Financer via Messenger ou WhatsApp


Financer via Messenger ou WhatsApp
Pour créer une campagne de financement, le parcours est similaire à celui des plateformes de crowdfunding "classiques". Il suffit de créer une page dédiée avec toutes les informations sur l'entreprise et le projet spécifique à financer. Aucune caution personnelle ou bilans ne sont à fournir. Les modalités du financement (ticket minimum d'investissement ou de prêt, durée de la campagne, taux de rémunération des prêts…) sont définies par l'entreprise.

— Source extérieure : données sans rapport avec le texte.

(** X2. [_has_pattern] and [_find_all_patterns] agree: on the same lines
    and pattern they raise together, and otherwise the first answers true
    exactly when the second returns a line. *)
Theorem has_pattern_agrees_with_find_all (log_lines : list string) (pattern : string) :
  match _has_pattern log_lines pattern, _find_all_patterns log_lines pattern with
  | Ok b, Ok matches => b = true ↔ matches ≠ []
  | Raise e, Raise e' => e = e'
  | _, _ => False
  end.
Proof.
  destruct (Re.compile pattern) as [regex|e] eqn:Hc.
  - rewrite (has_pattern_compiled _ _ _ Hc), (find_all_compiled _ _ _ Hc).
    unfold has_line, matching_lines.
    induction log_lines as [|line rest IH]; [done|].
    cbn [existsb]. rewrite filter_cons.
    destruct (line_matches pattern line) eqn:Hl.
    + rewrite decide_True by done. done.
    + rewrite decide_False by done. done.
  - unfold _has_pattern, _find_all_patterns. by rewrite Hc.
Qed.

(** X3. The lines that [_find_all_patterns] returns are stripped lines of
    the log that match the pattern, no more of them than the log has
    lines, and stripping one again changes nothing. *)
Theorem find_all_patterns_returns_stripped_matches
    (log_lines : list string) (pattern : string) (matches : list string) :
  _find_all_patterns log_lines pattern = Ok matches →
  (length matches ≤ length log_lines)%nat
  ∧ ∀ m, m ∈ matches →
      Py.strip m = m
      ∧ ∃ line, line ∈ log_lines ∧ m = Py.strip line
                ∧ _has_pattern [line] pattern = Ok true.
Proof.
  intros Hm. destruct (Re.compile pattern) as [regex|e] eqn:Hc;
    [|unfold _find_all_patterns in Hm; by rewrite Hc in Hm].
  rewrite (find_all_compiled _ _ _ Hc) in Hm. injection Hm as <-.
  unfold matching_lines. split.
  - rewrite length_fmap. apply length_filter.
  - intros m (line & -> & [Hl Hin]%list_elem_of_filter)%list_elem_of_fmap.
    split; [apply strip_idemp|]. exists line. split_and!; try done.
    rewrite (has_pattern_compiled _ _ _ Hc). unfold has_line. cbn [existsb].
    by rewrite Hl.
Qed.
(** * Cloud Functions backend: admin-claim synchronizer, HTTP proxies and
      tag backfill

    A shallow embedding of the functions of [functions/src/index.ts] (the
    compiled [functions/lib/index.js] is the same code), of the script
    that tags news documents and of the script that stores one news item,
    followed by the properties proved of them.

    Conventions.
    - A JavaScript value is a [jsval]; an object used as a dictionary
      (custom claims, a Firestore document, a request body) is a
      [gmap string jsval].
    - A JavaScript string is a Rocq [string], one [ascii] per code unit
      below 256.  Text constants are kept as they stand in the source.
    - The Admin SDK, Firestore, [fetch] and the logger are the outside
      world: a [World] record holds their state and every call leaves an
      [Event] in a trace, so that "no write happened" is a statement about
      the trace and about the final [World].  A call to the outside fails
      where the definitions of [Platform] say so (an unknown uid, a token
      that does not verify, an update of a document that is not there, a
      [fetch] that is rejected) and nowhere else: quotas, permissions and
      the checks of the document store on the data it is given are not
      modelled.
    - [async] code is sequential here: one handler runs from its first
      [await] to its last with no other writer in between.
    - [String(v)] and a template literal throw a [TypeError] on some
      values ([stringifies] says on which); the handlers throw there as
      the code does.
    - An HTTP function is modelled twice: the handler that the source
      passes to [onRequest], under its name in [Functions], and the
      function as exported, behind the CORS layer that [{ cors: true }]
      asks for, under the same name in [Exports]. *)

From stdpp Require Import gmap strings list fin_maps pretty.
From Stdlib Require Import ZArith Ascii.

Set Warnings "-register-all".
#[local] Open Scope string_scope.
#[local] Open Scope Z_scope.

(** ** JavaScript values *)

Module JS.

(** [JNum n] is an integral number, of a size that prints as plain
    digits.  [JDecimal d] is a number that is not integral, given by the
    decimal form that [String] and [JSON.stringify] print for it (so it
    is never zero). *)
Inductive jsval : Type :=
| JUndefined
| JNull
| JBool (b : bool)
| JNum (n : Z)
| JNaN
| JDecimal (digits : string)
| JStr (s : string)
| JArr (l : list jsval)
| JObj (m : gmap string jsval).

(** An object literal [{ k1: v1, ... }]. *)
Definition obj (fields : list (string * jsval)) : jsval :=
  JObj (list_to_map fields).
#[global] Arguments obj : simpl never.

(** [!!v]: ToBoolean. *)
Definition truthy (v : jsval) : bool :=
  match v with
  | JUndefined | JNull | JNaN => false
  | JBool b => b
  | JNum n => negb (n =? 0)
  | JStr s => negb (String.eqb s EmptyString)
  | JDecimal _ | JArr _ | JObj _ => true
  end.

(** [o.k] on a dictionary: a missing key reads as [undefined]. *)
Definition prop (o : gmap string jsval) (k : string) : jsval :=
  default JUndefined (o !! k).

(** [v.k] on any value, for the named keys the handlers read (none of
    them is [length] or another built-in property): only an object can
    have them. *)
Definition get (v : jsval) (k : string) : jsval :=
  match v with
  | JObj m => prop m k
  | _ => JUndefined
  end.

(** [v === true]. *)
Definition is_true (v : jsval) : bool :=
  match v with
  | JBool true => true
  | _ => false
  end.

(** [typeof v === 'object'] (which holds of [null] too). *)
Definition typeof_object (v : jsval) : bool :=
  match v with
  | JNull | JArr _ | JObj _ => true
  | _ => false
  end.

(** Whether [String(v)], or [${v}] in a template literal, gives a string.
    An object is turned into a string by its [toString]; data that comes
    from JSON or from a stored document has no function in it, so an
    object with a property [toString] of its own has a [toString] that
    cannot be called, [valueOf] gives no primitive value either, and the
    conversion throws a [TypeError].  An array joins the strings of its
    elements, and throws when one of them does. *)
Fixpoint stringifies (v : jsval) : bool :=
  match v with
  | JObj m => negb (bool_decide (is_Some (m !! "toString")))
  | JArr l => forallb stringifies l
  | _ => true
  end.

(** [String(v)], also what a template literal does to [${v}], for a
    value that [stringifies]; the handlers go through [ToString] below,
    which throws for the others. *)
Fixpoint String_ (v : jsval) : string :=
  match v with
  | JUndefined => "undefined"
  | JNull => "null"
  | JBool true => "true"
  | JBool false => "false"
  | JNum n => pretty n
  | JNaN => "NaN"
  | JDecimal d => d
  | JStr s => s
  | JArr l =>
      (* Array.prototype.join(','): null and undefined print as empty *)
      (fix join (l : list jsval) : string :=
         match l with
         | [] => EmptyString
         | [x] => match x with JUndefined | JNull => EmptyString | _ => String_ x end
         | x :: r =>
             match x with JUndefined | JNull => EmptyString | _ => String_ x end
             +:+ "," +:+ join r
         end) l
  | JObj _ => "[object Object]"
  end.
(** X9.  A chat endpoint reads the first element of the list only
    ([content] for Claude, [choices] for OpenAI and DeepSeek): the
    translation is decided by that element, whatever follows it and
    whatever else the envelope holds.  When the first element has no text,
    the placeholder is answered even if a later element has one. *)
Theorem only_first_element_is_read (p : provider) (sdk : SDK)
  (req_body : value) (f : Fields) (prompt fallback : string)
  (o first : json) (rest : list json) :
  valid_request p req_body f prompt ->
  placeholder p = Some fallback ->
  chat_client p sdk prompt = Some (Returns (Some o)) ->
  get o (chat_key p) = Some (JArr (first :: rest)) ->
  fst (serve p sdk req_body)
  = Returns (mkResponse 200
      (JObj [("translation",
              or_else (first_element_text p first) (JStr fallback))])).
Proof.
  intros Hv Hp Hc Hg.
  rewrite (serve_valid sdk Hv), (adapter_chat p sdk prompt Hp Hc).
  simpl and_then. rewrite (chat_extract_first p o Hg). reflexivity.
Qed.

Lemma only_first_element_is_read_witness :
  fst (serve Claude
         (mkSDK (geminiClient (failing_sdk "down"))
                (fun _ => Returns (Some (JObj
                   [("content",
                     JArr [JObj [("type", JStr "tool_use")];
                           JObj [("type", JStr "text");
                                 ("text", JStr "Hello")]])])))
                (openaiClient (failing_sdk "down"))
                (deepseekClient (failing_sdk "down")))
         (request_body (JStr "Bonjour") (JStr "English") None))
  = Returns (mkResponse 200
      (JObj [("translation", JStr "(Aucune réponse Claude)")])).
Proof.
  refine (@only_first_element_is_read Claude _ _
            (mkFields (Some (JStr "Bonjour")) (Some (JStr "English")) None)
            ("Traduire ce texte en English:" ++ LF ++ "Bonjour")
            "(Aucune réponse Claude)"
            (JObj [("content",
                    JArr [JObj [("type", JStr "tool_use")];
                          JObj [("type", JStr "text");
                                ("text", JStr "Hello")]])])
            (JObj [("type", JStr "tool_use")])
            [JObj [("type", JStr "text"); ("text", JStr "Hello")]]
            _ _ _ _).
  - repeat split; reflexivity.
  - reflexivity.
  - reflexivity.
  - reflexivity.
Defined.

(** X10.  When the call of a chat endpoint resolves, the answer is 500
    exactly when the envelope is [undefined] or [null]; any other envelope,
    however it is shaped, gets a 200 answer. *)
Theorem resolved_call_500_iff_no_envelope (p : provider) (sdk : SDK)
  (req_body : value) (f : Fields) (prompt fallback : string)
  (envelope : value) :
  valid_request p req_body f prompt ->
  placeholder p = Some fallback ->
  chat_client p sdk prompt = Some (Returns envelope) ->
  (fst (serve p sdk req_body) = Returns (error_reply p) <->
   envelope = None \/ envelope = Some JNull) /\
  (exists r, fst (serve p sdk req_body) = Returns r /\
             (status r = 200 \/ status r = 500)).
Proof.
  intros Hv Hp Hc.
  rewrite (serve_valid sdk Hv), (adapter_chat p sdk prompt Hp Hc).
  simpl and_then.
  destruct (chat_extract p envelope) as [v | e] eqn:Hx; simpl.
  - split; [ | eexists; split; [reflexivity | left; reflexivity]].
    split; [discriminate | ].
    intros H. apply chat_extract_throws_iff with (p := p) in H.
    destruct H as (e & H). congruence.
  - split; [ | eexists; split; [reflexivity | right; reflexivity]].
    split; [ | reflexivity].
    intros _. apply (chat_extract_throws_iff p). eauto.
Qed.

Lemma resolved_call_500_iff_no_envelope_witness :
  fst (serve OpenAI
         (mkSDK (geminiClient (failing_sdk "down"))
                (claudeClient (failing_sdk "down"))
                (fun _ => Returns (Some JNull))
                (deepseekClient (failing_sdk "down")))
         (request_body (JStr "Bonjour") (JStr "English") None))
  = Returns (error_reply OpenAI).
Proof.
  refine (proj2 (proj1 (@resolved_call_500_iff_no_envelope OpenAI _ _
            (mkFields (Some (JStr "Bonjour")) (Some (JStr "English")) None)
            ("Traduire ce texte en English:" ++ LF ++ "Bonjour")
            "(Aucune réponse GPT)" (Some JNull) _ _ _)) _).
  - repeat split; reflexivity.
  - reflexivity.
  - reflexivity.
  - right. reflexivity.
Defined.

(** ** Prompts, further *)

Lemma string_app_assoc (a b c : string) : (a ++ b) ++ c = a ++ (b ++ c).
Proof. induction a as [ | x a IH]; simpl; [ | rewrite IH]; reflexivity. Qed.

Lemma string_app_fixpoint (a s : string) : a ++ s = a -> s = "".
Proof.
  induction a as [ | x a IH]; simpl; intros H; [exact H | ].
  inversion H; auto.
Qed.

(** A prompt that was built is one of the two templates. *)
Lemma build_prompt_inv (p : provider) (f : Fields) (s : string) :
  build_prompt p f = Returns s ->
  exists l t,
    ToString_value (f_targetLanguage f) = Returns l /\
    ToString_value (f_text f) = Returns t /\
    ((truthy (f_instructions f) = false /\
      s = "Traduire ce texte en " ++ l ++ ":" ++ LF ++ t) \/
     (truthy (f_instructions f) = true /\
      exists i, ToString_value (f_instructions f) = Returns i /\
                s = "Instructions: " ++ i ++ LF ++ LF ++
                    "Traduire ce texte en " ++ l ++ ":" ++ LF ++ t)).
Proof.
  rewrite build_prompt_gemini. unfold gemini_prompt.
  destruct (truthy (f_instructions f)) eqn:Hi; cbn [template].
  - destruct (ToString_value (f_instructions f)) as [i | e]; [ | discriminate].
    destruct (ToString_value (f_targetLanguage f)) as [l | e]; [ | discriminate].
    destruct (ToString_value (f_text f)) as [t | e]; [ | discriminate].
    intros H. inversion H. exists l, t. repeat split. right.
    split; [reflexivity | ]. exists i. split; [reflexivity | ].
    cbn. rewrite append_empty_r. reflexivity.
  - destruct (ToString_value (f_targetLanguage f)) as [l | e]; [ | discriminate].
    destruct (ToString_value (f_text f)) as [t | e]; [ | discriminate].
    intros H. inversion H. exists l, t. repeat split. left.
    split; [reflexivity | ]. cbn. rewrite append_empty_r. reflexivity.
Qed.

(** X11.  A prompt built with instructions and a prompt built without are
    never the same string, whatever the fields hold: the one begins with
    "Instructions: ", the other with "Traduire ce texte en ". *)
Theorem prompt_forms_never_collide (p q : provider) (f g : Fields)
  (s s' : string) :
  truthy (f_instructions f) = true ->
  truthy (f_instructions g) = false ->
  build_prompt p f = Returns s ->
  build_prompt q g = Returns s' ->
  s <> s'.
Proof.
  intros Hf Hg Hs Hs'.
  apply build_prompt_inv in Hs. apply build_prompt_inv in Hs'.
  destruct Hs as (l & t & _ & _ & [(C & _) | (_ & i & _ & ->)]);
    [congruence | ].
  destruct Hs' as (l' & t' & _ & _ & [(_ & ->) | (C & _)]);
    [ | congruence].
  simpl. discriminate.
Qed.

Lemma prompt_forms_never_collide_witness :
  "Instructions: Be formal" ++ LF ++ LF ++
  "Traduire ce texte en English:" ++ LF ++ "Bonjour"
  <> "Traduire ce texte en English:" ++ LF ++ "Bonjour".
Proof.
  apply (@prompt_forms_never_collide Claude OpenAI
           (mkFields (Some (JStr "Bonjour")) (Some (JStr "English"))
                     (Some (JStr "Be formal")))
           (mkFields (Some (JStr "Bonjour")) (Some (JStr "English")) None));
    reflexivity.
Defined.

Lemma outbound_plain (t l : string) :
  t <> "" -> l <> "" ->
  outbound_prompts (request_body (JStr t) (JStr l) None)
  = ["Traduire ce texte en " ++ l ++ ":" ++ LF ++ t].
Proof.
  intros Ht Hl. unfold outbound_prompts.
  change (destructure (request_body (JStr t) (JStr l) None))
    with (Returns (mkFields (Some (JStr t)) (Some (JStr l)) None)).
  cbn [f_text f_targetLanguage].
  apply truthy_string in Ht. apply truthy_string in Hl. rewrite Ht, Hl.
  simpl andb. cbv iota.
  rewrite <- (build_prompt_gemini Gemini).
  rewrite (@prompt_plain Gemini _ t l); reflexivity.
Qed.

(** X12.  Nothing is escaped, so the prompt does not tell the fields
    apart: a request whose target language is [a ++ ":\n" ++ b] with text
    [c] and the different request whose target language is [a] with text
    [b ++ ":\n" ++ c] send the same prompt. *)
Theorem prompt_is_not_injective (p : provider) (sdk : SDK) (a b c : string) :
  a <> "" -> c <> "" ->
  request_body (JStr c) (JStr (a ++ ":" ++ LF ++ b)) None
  <> request_body (JStr (b ++ ":" ++ LF ++ c)) (JStr a) None /\
  prompts_sent
    (snd (serve p sdk (request_body (JStr c) (JStr (a ++ ":" ++ LF ++ b)) None)))
  = ["Traduire ce texte en " ++ a ++ ":" ++ LF ++ b ++ ":" ++ LF ++ c] /\
  prompts_sent
    (snd (serve p sdk (request_body (JStr (b ++ ":" ++ LF ++ c)) (JStr a) None)))
  = ["Traduire ce texte en " ++ a ++ ":" ++ LF ++ b ++ ":" ++ LF ++ c].
Proof.
  intros Ha Hc. split; [ | split].
  - unfold request_body. intros E. inversion E as [[E1 E2]].
    apply string_app_fixpoint in E2. discriminate E2.
  - rewrite prompts_sent_serve, outbound_plain; auto.
    + rewrite !string_app_assoc. reflexivity.
    + destruct a; simpl; discriminate.
  - rewrite prompts_sent_serve, outbound_plain; auto.
    destruct b; simpl; discriminate.
Qed.

Lemma prompt_is_not_injective_witness :
  request_body (JStr "y") (JStr ("en" ++ ":" ++ LF ++ "x")) None
  <> request_body (JStr ("x" ++ ":" ++ LF ++ "y")) (JStr "en") None /\
  prompts_sent
    (snd (serve Gemini (stub_sdk JStr)
            (request_body (JStr "y") (JStr ("en" ++ ":" ++ LF ++ "x")) None)))
  = ["Traduire ce texte en " ++ "en" ++ ":" ++ LF ++ "x" ++ ":" ++ LF ++ "y"] /\
  prompts_sent
    (snd (serve Gemini (stub_sdk JStr)
            (request_body (JStr ("x" ++ ":" ++ LF ++ "y")) (JStr "en") None)))
  = ["Traduire ce texte en " ++ "en" ++ ":" ++ LF ++ "x" ++ ":" ++ LF ++ "y"].
Proof.
  apply (@prompt_is_not_injective Gemini (stub_sdk JStr) "en" "x" "y");
    discriminate.
Defined.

Etape suivante : l'importation des bases de contacts (mail, fichier excel, réseaux sociaux…) de l'entreprise ou de l'entrepreneur. C'est à partir de ces données que l'IA pourra identifier les investisseurs "forts, moyens et faibles" et les inciter à financer l'entreprise. Pour ce faire, le robot choisit le canal le plus approprié. Certains contacts recevront un mail tandis que d'autres recevront un SMS, un Facebook Messenger ou même un message WhatsApp. "Il les contacte comme une personne le ferait dans la vraie vie", résume Harold Zimé. "Quand la personne reçoit le message, notre intelligence artificielle va aussi analyser son comportement. S'il ne l'ouvre pas, le robot ne renverra pas de message. On veut éviter tout spam", ajoute-t-il. En sept mois, le robot a communiqué avec 1,2 million de personnes en France et a totalisé plus de 10 millions d'échanges.
Le robot d'Ayomi est aussi utilisé pour accepter ou refuser les dossiers des entreprises. L'IA détecte si la société est en redressement judiciaire, si elle ne paie pas ses salariés, son loyer ou un prestataire. A ce jour, la start-up a déjà rejeté un "petit pourcentage" de dossiers.